Jason wrote me about my posting, and I sent two messages in reply.
He suggested that I would do better to post to the list, which I now do.
>Could you give concrete examples, please? Fixing the recursive abort
>problem has eliminated a bunch of problems, but I can't fix anything if I
>don't know what to fix.
This wasn't intended as a specific bug report.
>BS> One of the neat features of 1.94b1 is config-test -- but why hasn't
>BS> this been released to the MJ-users list (if it has, I apologise for
>BS> missing it, I was off the list for a while)?
>Because it's part of 1.94. It checks things that weren't around in 1.93.
OK, although I wonder how much of a job it would be to eliminate the
1.94-specific checks so that it could be sued with earlier versions.
>BS> One of the biggest problems with MJ is a tendency to thrash, spawning
>BS> multiple processes that take over the entire machine. I've had several
>BS> such episodes during the past week, both with 1.93 and then 1.94 (a9
>BS> and then b1).
>
>I have never seen this. Could you provide more information? What perl
>version, what's in the logs, is it resend or majordomo that's spinning?

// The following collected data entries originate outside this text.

(* ===== verification/Prelude.v ===== *)
(** * Bee: a verification development for the IOTA node framework in Rust

    Bee is a node of the IOTA network. Messages, each of which approves earlier ones, its parents, form a graph, the
    tangle. Milestones are messages signed by a coordinator; the ledger advances by confirming the milestones one after the
    other, which applies the transactions in the past cone of each of them.

    ** Parts of the program and files of the development

    _Data._ [Packable.v] is the serialization trait ([bee-common/bee-common/src/packable.rs]) with its contract, the classes
    [PackableOk] (decoding inverts encoding, and yields well-formed values) and [PackableCanonical] (a value has one
    encoding). [MessageTypes.v], [Payload.v], [PayloadKeys.v], [PayloadCodec.v] and [Message.v] are [bee-message/src]: for
    every type its constructors, with their checks, and its codec. [LedgerTypes.v] and [Snapshot.v] are
    [bee-ledger/src/types]; [TangleTypes.v] is the data of [bee-tangle/src]; [StorageSystem.v] is the version and the health of
    a storage.

    _Ternary arithmetic and hashing._ [Trits.v] is [bee-ternary/src]: trits, the packed encodings and their buffers.
    [Pow.v] has trytes, [b1t6.rs], and [bee-pow/src]: the score of a message and the miner. [Curl.v], [CurlBatched.v] and
    [CurlUnrolled.v] are the three implementations of Curl-P in [bee-crypto/src/ternary/sponge/curlp]; [BigInt.v] is
    [bee-crypto/src/ternary/bigint], the integers of 384 bits and of 242 and 243 trits.

    _Storage._ [Storage.v] has the access traits of [bee-storage/bee-storage/src] as classes, and the contract
    [LedgerBackendOk] between a backend and its users: one finite map per table, and batches that are applied at once. A
    fetch of the children of a message or of the outputs of an address may be cut off at a limit ([edge_limit],
    [output_id_limit]), as in the RocksDB and sled backends; the theorems say where they need that the limit is not exceeded.
    [StorageTables.v] and [StorageMemory.v] are the in-memory backend ([bee-storage/bee-storage-memory/src]), which keeps the
    contract without limits. All that follows is proved against the contract.

    _Tangle._ [Vertices.v] and [Tangle.v] are [bee-tangle/src/vertices.rs] and [tangle.rs]: a cache of vertices with pins and
    random eviction in front of the storage. [TangleCache.v] and [TangleFrame.v] have the proofs, [TipPool.v] is [urts.rs].

    _Ledger._ [LedgerStorage.v] ([bee-ledger/src/workers/storage.rs]) has the functions on the storage, [Ledger.v] the
    invariant [ledger_inv] of the tables; [WhiteFlag.v] and [Merkle.v] are [workers/consensus/white_flag.rs], [metadata.rs] and
    [merkle_hasher.rs], with proofs in [WhiteFlagOrder.v] and [WhiteFlagLedger.v]; [Confirm.v] has [confirm] and [state.rs],
    with proofs in [ConfirmLedger.v] and [ConfirmState.v]; [SnapshotImport.v] is [workers/snapshot/import.rs] and [worker.rs],
    with proofs in [SnapshotLedger.v]; [Pruning.v] is [workers/pruning], with proofs in [PruningCone.v] and
    [PruningLedger.v]; [Consensus.v] is the worker of [workers/consensus/worker.rs], with the conditions for snapshots and
    pruning.

    _Protocol._ [Packets.v] has the packets of [bee-protocol/src/workers/packets] and the handler that cuts them out of the
    stream of a peer; [Peers.v] the peer manager; [Solidity.v] the propagator; [Workers.v] the other workers of
    [bee-protocol/src/workers], from the submission of a message to the solidification of milestones. [Calm.v] has rules
    for operations that keep solidity.

    _Composition._ [NodeSafety.v] and [Node.v] have the node around the consensus worker, [node_step]; [Protocol.v] has the
    workers of the protocol next to the consensus worker, [sync_step].

    [Prelude.v], this file, has what all the others use: results and the operator [let?], the monad [st] of code that
    changes a state and may panic, with its rules ([keeps]), machine integers, bytes, and lemmas on lists and maps.
    [External.v] has the crates that the code calls and whose source is not part of the repository, each a class of
    operations with a class of laws: hash and signature functions, [hex], [bitflags], [hashbrown], random numbers and the
    iteration order of hash maps. The classes [Curl] (the batched hash of the crate [iota-crypto], in [Pow.v]), [PeerIds]
    ([Peers.v]), [XxHash] ([Workers.v]) and [ByteOrder] ([BigInt.v]) are of the same kind. Every such class has an instance,
    on which the theorems are evaluated in the modules [Examples].

    ** Conventions

    Definitions have the names of the source, with the name of the type as a prefix where it is needed. An operation that
    changes a state returns the new state. Errors are values of [result]; a panic is [None]. Unsigned integers are integers
    of [Z] that are wrapped where the code can exceed their width. Loops that are not structural take fuel, and missing fuel
    is [None] as well; each theorem that promises a result says how much fuel is enough, or that some amount is: the length
    of the input for decoders, one more than the number of edges in the storage for the propagator, one more than the number
    of parents of the stored messages for pruning, any bound on the depth of the past cone for White Flag. A lock that the code holds during an operation makes it one step;
    [update_metadata], which releases its lock in between, is two. The workers of the protocol run one handler at a time,
    in any order.

    ** What the theorems show

    - The node. The ledger is consistent in every state that a node reaches ([Node.node_stays_consistent]); what a
      confirmation does on every branch ([confirm_outcome]) and when it succeeds ([confirm_completes]); the node can be
      restarted in every state ([node_restarts]), and answers queries by its ledger ([queries_answered]).
    - The protocol, with pruning disabled. The milestones that the workers hand to the ledger follow it without a gap, and
      are solid ([Protocol.solidifier_feeds_ledger]); White Flag finds their past cones ([next_milestone_traversed]), unless a
      solid entry point arrives as a message, which stops the node ([stored_entry_point_blocks]). The propagator marks only
      messages whose past cone is available, and all of them if no message has more children than a fetch returns
      ([Solidity.propagate_solidifies]).
    - The ledger. White Flag is a depth first search, parents first ([white_flag_order]); the checks at its end always pass
      ([white_flag_checks]); it keeps the ledger consistent ([white_flag_preserves_ledger]) and the dust
      limit ([white_flag_dust_limit]); milestones are applied and rolled back as [milestone_preserves_ledger],
      [rollback_restores] and [milestone_storage_spec] say, except for outputs that are created and consumed in the same
      milestone ([rollback_keeps_transient_outputs]). Snapshots are imported into consistent ledgers
      ([import_full_consistent], [import_diffs_apply]), and the validation decides consistency
      ([validate_ledger_state_spec]). The Merkle root binds the included messages, up to collisions among what was hashed
      ([merkle_root_binding]).
    - Pruning. It ends, and deletes exactly the messages that the milestones it is asked to prune confirmed, and the
      unconfirmed ones that are recorded with them ([prune_succeeds]); it does not touch the ledger ([prune_keeps_ledger]) and
      stays behind the confirmed index as far as the configuration asks, unless a sum overflows ([pruning_keeps_depth]).
    - Storage and cache. The in-memory backend keeps the contract ([memory_backend_contract]); reading and writing through
      a cache that agrees with the storage is reading and writing the storage ([tangle_reads], [tangle_writes]), except for
      overlapping updates ([update_metadata_race]). Pruning ends the agreement, since it leaves the cache alone.
    - Messages and packets. Messages are decoded to what was encoded ([message_roundtrip]), only to well-formed values
      ([message_decode_sound]), and only from one encoding ([message_canonical]). A milestone that
      passes the validation is signed by enough of the keys that apply ([milestone_validate_quorum]). A stream of packets that arrives in any pieces is cut into the packets that were sent
      ([gossip_stream_roundtrip]); no packet makes the parser panic ([parse_packet_total]). The peer manager implements a
      finite map ([peer_manager_refines]).
    - Hashing. The batched and the unrolled implementation of Curl-P compute the hashes of the plain one
      ([batched_equals_unbatched], [unrolled_equals_curlp81]); integers of 242 trits survive the way to bytes and back
      ([t242_i384_roundtrip]); the conversion of a hash to trits is right except for a band of hashes, for which the
      comparison of signed integers is wrong ([from_i384_spec]); a mined nonce gives the message the score that was asked
      for ([mined_nonce_scores]).

    ** Not modelled

    Network input and output and what is built on libp2p: [bee-network/bee-gossip], [bee-network/bee-autopeering]; the HTTP
    handlers of [bee-api/bee-rest-api]; the assembly of the node, its configuration files and dashboard ([bee-node]) and the
    runtime ([bee-runtime]); the download of snapshots. The RocksDB and sled backends are calls of these libraries; what the
    development assumes of a backend, with the limits of their fetches, is [LedgerBackendOk]. Of [bee-crypto] the sponge Kerl, and [bee-signing], the signatures
    of the legacy network, which the ledger does not use. Serde implementations, [Display] and [Debug], metrics, events on
    the bus other than those of a confirmation, and logging. Test code ([bee-test], [bee-storage-test]). *)

From stdpp Require Export prelude gmap list strings.
From Stdlib Require Export ZArith Lia.
From Stdlib Require Import Strings.Byte Sorting.Sorted.

Local Open Scope Z_scope.

(** ** Results

    [Result<A, E>] of the Rust standard library. *)

Inductive result (E A : Type) : Type :=
| Ok (a : A)
| Err (e : E).
Arguments Ok {E A} a.
Arguments Err {E A} e.

(** [From<E>] conversions, which the question mark operator inserts. *)
Class From (E E' : Type) := from : E -> E'.
#[export] Instance From_refl E : From E E := fun e => e.

Definition result_bind {E E' A B} `{From E E'} (m : result E A) (k : A -> result E' B) : result E' B :=
  match m with
  | Ok a => k a
  | Err e => Err (from e)
  end.

Definition map_err {E E' A} (f : E -> E') (m : result E A) : result E' A :=
  match m with
  | Ok a => Ok a
  | Err e => Err (f e)
  end.

Definition ok_or {E A} (o : option A) (e : E) : result E A :=
  match o with
  | Some a => Ok a
  | None => Err e
  end.

(** A guard with an early return: [if c { return Err(e); }]. *)
Definition ensure {E} (c : bool) (e : E) : result E unit :=
  if c then Ok tt else Err e.

(** A loop that updates a state and stops at the first error. *)
Fixpoint try_fold {E A S} (f : S -> A -> result E S) (s : S) (l : list A) : result E S :=
  match l with
  | [] => Ok s
  | a :: l =>
      match f s a with
      | Ok s => try_fold f s l
      | Err e => Err e
      end
  end.

Declare Scope bee_scope.
Delimit Scope bee_scope with bee.
Open Scope bee_scope.

Notation "'let?' x ':=' m 'in' k" := (result_bind m (fun x => k))
  (at level 10, x pattern, m at level 100, k at level 200) : bee_scope.

(** Code that changes a state and may panic, which is [None]. *)
Definition st (S A : Type) : Type := S -> option (A * S).
Definition sret {S A} (a : A) : st S A := fun s => Some (a, s).
Definition sbind {S A B} (m : st S A) (k : A -> st S B) : st S B :=
  fun s => match m s with Some (a, s) => k a s | None => None end.
Definition spanic {S A} : st S A := fun _ => None.

Notation "'let*' x ':=' m 'in' k" := (sbind m (fun x => k))
  (at level 10, x pattern, m at level 100, k at level 200) : bee_scope.

(** A loop over a list for its effect. *)
Fixpoint sfor {S A} (f : A -> st S unit) (l : list A) : st S unit :=
  match l with
  | [] => sret tt
  | a :: l => let* _ := f a in sfor f l
  end.

(** *** Rules for the state monad *)

(** Whenever [m] returns, it keeps [I], and its result satisfies [R]. *)
Definition keeps {S A} (I : S -> Prop) (m : st S A) (R : A -> Prop) : Prop := forall s a s', I s -> m s = Some (a, s') -> I s' /\ R a.

Lemma sbind_inv {S A A'} (m : st S A) (k : A -> st S A') s r s' : sbind m k s = Some (r, s') -> exists a s1, m s = Some (a, s1) /\ k a s1 = Some (r, s').
Proof. unfold sbind. destruct (m s) as [[a s1]|]; [|done]. eauto. Qed.

Lemma sbind_run {S A A'} (m : st S A) (k : A -> st S A') s a s' : m s = Some (a, s') -> sbind m k s = k a s'.
Proof. intros Hm. unfold sbind. by rewrite Hm. Qed.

>Are they consuming memory? Is there a mail loop? Can you provide a case
>that will duplicate the problem? Unless you can point us in at least a
>general direction there's very little chance of getting anywhere on this.
>Especially since there are many who run these versions on even high traffic
>lists and haven't seen a problem.
The usual cause is probably a user error which an expert wouldn't make.
For example, I have already posted a suggestion that if shlock cannot
create a lock file, it checks to see whether the directory is writable
instead of just beating its head against the wall for ten minutes or so.
This would make Mj a lot more user friendly in my opinion.
Yesterday I posted a message about a problem that pretty well brought
down my system. I was flooded with messages of the form:
MAJORDOMO ABORT
do_exec_sendmail, mailer -fMajordomo-Owner not executable
(over 3000 of them). I don't know what caused this, and I was obviously
much more concerned with stopping the problem than carefully documenting
it. I did notice that digest was spawning at a furious rate. Several
times I killed every process owned by majordomo and every process that
involved digest, and after several tries it seems to have died.
It appears that the cause was an error on my part, but precisely what
happened isn't clear. All the digests were for the dfo-study list, for
which the aliases were:
dfo-study: "|/usr/local/majordomo/wrapper resend -R -l dfo-study -f
dfo-study -h biome.bio.ns.ca dfo-study-outgoing"
dfo-study-outgoing: :include:/usr/local/majordomo/Lists/dfo-study,dfo-study-archive,"|/usr/local/majordomo/wrapper digest -r -C -l dfo-study-digest
dfo-study-digest-outgoing"
dfo-study-archive: /usr/local/majordomo/Archive/dfo-study
dfo-study-request: "|/usr/local/majordomo/wrapper request-answer
dfo-study"
dfo-study-approval: silvert
dfo-study-owner: silvert
owner-dfo-study: silvert
but there is no dfo-study-digest list -- I was reconstructing a bunch of
aliases in the process of adding digests to several other lists, and
accidently added a digest line for dfo-study. I assume that this is what
caused the problem, and Mj did keep on rebuilding dfo-study-digest.config,
but I feel that the punishment far exceeded the crime!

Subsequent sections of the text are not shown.